### DATA

(* ===== verification/SharedInformer.v ===== *)
(** * SharedInformer: one informer as client-go documents it

    The code registers handlers with client-go's shared informers and relies on
    their contract: the objects go through the transform into the store, first
    those of one LIST and then those of the watch; each change is queued for the
    handler after the store has it; the handler is called on one notification at
    a time, in order; a resync repeats the stored objects as updates; a missed
    delete arrives as a tombstone; [HasSynced] says that the objects of the LIST
    are in the store, and nothing about the handler.  Informers.v and IstioRun.v
    compose it with the handlers of the two controllers. *)

From S2P Require Import Prelude.
Open Scope list_scope.

(** An object's namespace and name. *)
Abbreviation okey := (string * string)%type (only parsing).

Section informer.
Context {Obj : Type}.

Inductive notification :=
| NAdd (o : Obj)
| NUpdate (old o : Obj)
| NDelete (o : Obj).

(** ** Informers *)

(** [pending] is what of the LIST is not stored yet, [None] before its answer;
    [listed] and [deleted] are ghosts: the keys of the LIST and those deleted
    since. *)
Record informer := mkInformer {
  inf_started : bool;
  inf_pending : option (list (okey * Obj));
  inf_store : gmap okey Obj;
  inf_queue : list notification;
  inf_listed : list okey;
  inf_deleted : gset okey
}.
Definition NewInformer : informer := mkInformer false None ∅ [] [] ∅.

Definition HasSynced (i : informer) : bool :=
  inf_started i && match inf_pending i with Some [] => true | _ => false end.

Definition inf_run (i : informer) : informer :=
  mkInformer true (inf_pending i) (inf_store i) (inf_queue i) (inf_listed i) (inf_deleted i).
Definition inf_list (lst : list (okey * Obj)) (i : informer) : informer :=
  mkInformer (inf_started i) (Some lst) (inf_store i) (inf_queue i) lst.*1 (inf_deleted i).
Definition set_pending (lst : list (okey * Obj)) (i : informer) : informer :=
  mkInformer (inf_started i) (Some lst) (inf_store i) (inf_queue i) (inf_listed i) (inf_deleted i).
(** An object of the LIST or of the watch: transformed, stored, queued. *)
Definition observe (transform : Obj -> Obj) (key : okey) (o : Obj) (i : informer) : informer :=
  let o := transform o in
  let n := match inf_store i !! key with None => NAdd o | Some old => NUpdate old o end in
  mkInformer (inf_started i) (inf_pending i) (<[key := o]> (inf_store i)) (inf_queue i ++ [n])
    (inf_listed i) (inf_deleted i).
Definition remove (key : okey) (o : Obj) (i : informer) : informer :=
  mkInformer (inf_started i) (inf_pending i) (delete key (inf_store i)) (inf_queue i ++ [NDelete o])
    (inf_listed i) ({[key]} ∪ inf_deleted i).
Definition notify (n : notification) (i : informer) : informer :=
  mkInformer (inf_started i) (inf_pending i) (inf_store i) (inf_queue i ++ [n])
    (inf_listed i) (inf_deleted i).
Definition set_inf_queue (q : list notification) (i : informer) : informer :=
  mkInformer (inf_started i) (inf_pending i) (inf_store i) q (inf_listed i) (inf_deleted i).

Definition stored `{!RangeOrder okey Obj} (i : informer) : list Obj := snd <$> range_map (inf_store i).
End informer.
Arguments notification : clear implicits.
Arguments informer : clear implicits.

(** ** Steps *)

Section steps.
Context {Obj : Type} (transform tombstone : Obj -> Obj) (wf : okey -> Obj -> Prop).
Context (wf_transform : forall key o, wf key o -> wf key (transform o)).
Implicit Types (i : informer Obj).

(** What client-go does to the informer, delivery apart. *)
Inductive igrow : informer Obj -> informer Obj -> Prop :=
| t_same i : igrow i i
| t_run i : igrow i (inf_run i)
| t_list i lst :
    inf_started i = true -> inf_pending i = None ->
    Forall (fun ko => wf ko.1 ko.2) lst -> igrow i (inf_list lst i)
| t_store i key o lst :
    inf_pending i = Some ((key, o) :: lst) ->
    igrow i (observe transform key o (set_pending lst i))
| t_watch i key o :
    HasSynced i = true -> wf key o -> igrow i (observe transform key o i)
| t_remove i key o (tomb : bool) :
    HasSynced i = true -> inf_store i !! key = Some o ->
    igrow i (remove key (if tomb then tombstone o else o) i)
| t_resync i key o : inf_store i !! key = Some o -> igrow i (notify (NUpdate o o) i).
(** What a step of the system does to the informer. *)
Inductive itrans : informer Obj -> informer Obj -> Prop :=
| t_grow i i' : igrow i i' -> itrans i i'
| t_deliver i n q : inf_queue i = n :: q -> itrans i (set_inf_queue q i).
#[local] Hint Constructors igrow itrans : core.

Lemma HasSynced_itrans i i' : itrans i i' -> HasSynced i = true -> HasSynced i' = true.
Proof.
  unfold HasSynced. intros Ht [Hst Hp]%andb_true_iff. destruct Ht as [? ? Ht|]; [destruct Ht|]; cbn; rewrite ?Hst; cbn; try done.
  - by rewrite H0 in Hp.
  - by rewrite H in Hp.
Qed.

(** An informer that was not started holds nothing; the objects it holds are of
    its kind and under their own key; a key of the LIST is stored, deleted since
    or still pending. *)
Record inf_ok (i : informer Obj) : Prop := {
  ok_idle : inf_started i = false -> inf_pending i = None /\ inf_store i = ∅ /\ inf_queue i = [];
  ok_store : map_Forall wf (inf_store i);
  ok_pending : Forall (fun ko => wf ko.1 ko.2) (default [] (inf_pending i));
  ok_listed : forall key, key ∈ inf_listed i ->
    is_Some (inf_store i !! key) \/ key ∈ inf_deleted i \/ key ∈ (default [] (inf_pending i)).*1
}.

Lemma inf_ok_new : inf_ok NewInformer.
Proof. split; [done|by intros ? ?|by apply Forall_nil|by intros ? ?%elem_of_nil]. Qed.

Lemma observe_ok key o i :
  inf_started i = true -> wf key o ->
  map_Forall wf (inf_store i) ->
  Forall (fun ko => wf ko.1 ko.2) (default [] (inf_pending i)) ->
  (forall key', key' ∈ inf_listed i -> key' = key \/ is_Some (inf_store i !! key') \/
     key' ∈ inf_deleted i \/ key' ∈ (default [] (inf_pending i)).*1) ->
  inf_ok (observe transform key o i).
Proof.
  intros Hst Hwf Hs Hp Hl. split; cbn.
  - by rewrite Hst.
  - apply map_Forall_insert_2; [by apply wf_transform|done].
  - done.
  - intros key' Hk. destruct (decide (key = key')) as [->|Hne].
    + left. by rewrite lookup_insert_eq.
    + rewrite lookup_insert_ne by done. destruct (Hl key' Hk) as [?|Hrest]; [by subst|done].
Qed.

Lemma pending_started i : inf_ok i -> inf_pending i <> None -> inf_started i = true.
Proof. intros Hok Hp. destruct (inf_started i) eqn:Hs; [done|]. by destruct (ok_idle _ Hok Hs) as [? _]. Qed.

Lemma inf_ok_itrans i i' : itrans i i' -> inf_ok i -> inf_ok i'.
Proof.
  intros Ht Hok. pose proof Hok as [Hidle Hs Hp Hl]. destruct Ht as [? ? Ht|]; [destruct Ht|].
  - done.
  - by split.
  - split; cbn; [by rewrite H|done|done|]. intros key Hk. by right; right.
  - apply observe_ok; cbn; [by apply pending_started; [|by rewrite H]|..];
      rewrite H in Hp; cbn in Hp; apply Forall_cons in Hp as [Ho Hp]; [done..|].
    intros key' Hk. specialize (Hl key' Hk). rewrite H in Hl. cbn in Hl. rewrite elem_of_cons in Hl.
    naive_solver.
  - apply andb_true_iff in H as [Hst _]. apply observe_ok; [done..|]. intros key' Hk. right. by apply Hl.
  - apply andb_true_iff in H as [Hst _]. split; cbn.
    + by rewrite Hst.
    + by apply map_Forall_delete.
    + done.
    + intros key' Hk. destruct (decide (key = key')) as [->|Hne]; [right; left; set_solver|].
      rewrite lookup_delete_ne by done. destruct (Hl key' Hk) as [?|[?|?]]; [by left|right; left; set_solver|by right; right].
  - split; cbn; try done. intros Hst. destruct (Hidle Hst) as (_ & He & _). by rewrite He in H.
  - split; cbn; try done. intros Hst. destruct (Hidle Hst) as (_ & _ & He). by rewrite He in H.
Qed.

(** ** Notifications *)

(** A notification about the object of a key. *)
Inductive note_at (key : okey) : notification Obj -> Prop :=
| note_add o : wf key o -> note_at key (NAdd o)
| note_update old o : wf key old -> wf key o -> note_at key (NUpdate old o)
| note_delete o : wf key o -> note_at key (NDelete o)
| note_tombstone o : wf key o -> note_at key (NDelete (tombstone o)).
#[local] Hint Constructors note_at : core.
Definition note_ok (n : notification Obj) : Prop := exists key, note_at key n.
Definition notes_ok (i : informer Obj) : Prop := Forall note_ok (inf_queue i).

Lemma queue_note key n i : notes_ok i -> note_at key n -> Forall note_ok (inf_queue i ++ [n]).
Proof. intros Hn Ha. apply Forall_app. split; [done|]. apply Forall_singleton. by exists key. Qed.

Lemma observe_notes key o i :
  map_Forall wf (inf_store i) -> wf key o -> notes_ok i -> notes_ok (observe transform key o i).
Proof.
  intros Hs Ho Hn. apply (queue_note key); [done|]. apply wf_transform in Ho.
  destruct (inf_store i !! key) as [old|] eqn:Hold; [|auto]. apply (Hs key) in Hold. auto.
Qed.

Lemma notes_igrow i i' : igrow i i' -> inf_ok i -> notes_ok i -> notes_ok i'.
Proof.
  intros Hg Hok Hn. pose proof (ok_store _ Hok) as Hs. destruct Hg; try done.
  - pose proof (ok_pending _ Hok) as Hp. rewrite H in Hp. apply Forall_cons in Hp as [Ho _].
    by apply observe_notes.
  - by apply observe_notes.
  - apply (queue_note key); [done|]. apply (Hs key) in H0. destruct tomb; auto.
  - apply (queue_note key); [done|]. apply (Hs key) in H. auto.
Qed.

Lemma notes_tail n q i : inf_queue i = n :: q -> notes_ok i -> note_ok n /\ notes_ok (set_inf_queue q i).
Proof. unfold notes_ok. intros ->. by rewrite Forall_cons. Qed.

Lemma itrans_started i i' : itrans i i' -> inf_started i = true -> inf_started i' = true.
Proof. destruct 1 as [? ? Ht|]; [by destruct Ht|done]. Qed.
End steps.
#[export] Hint Constructors igrow itrans : sniffer.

######

§ **TASK**
"handler after the" marks the last line to print; print everything from the first line of the data through that line, unchanged, and nothing more.

§ **REPLY**
(* ===== verification/SharedInformer.v ===== *)
(** * SharedInformer: one informer as client-go documents it

    The code registers handlers with client-go's shared informers and relies on
    their contract: the objects go through the transform into the store, first
    those of one LIST and then those of the watch; each change is queued for the
    handler after the store has it; the handler is called on one notification at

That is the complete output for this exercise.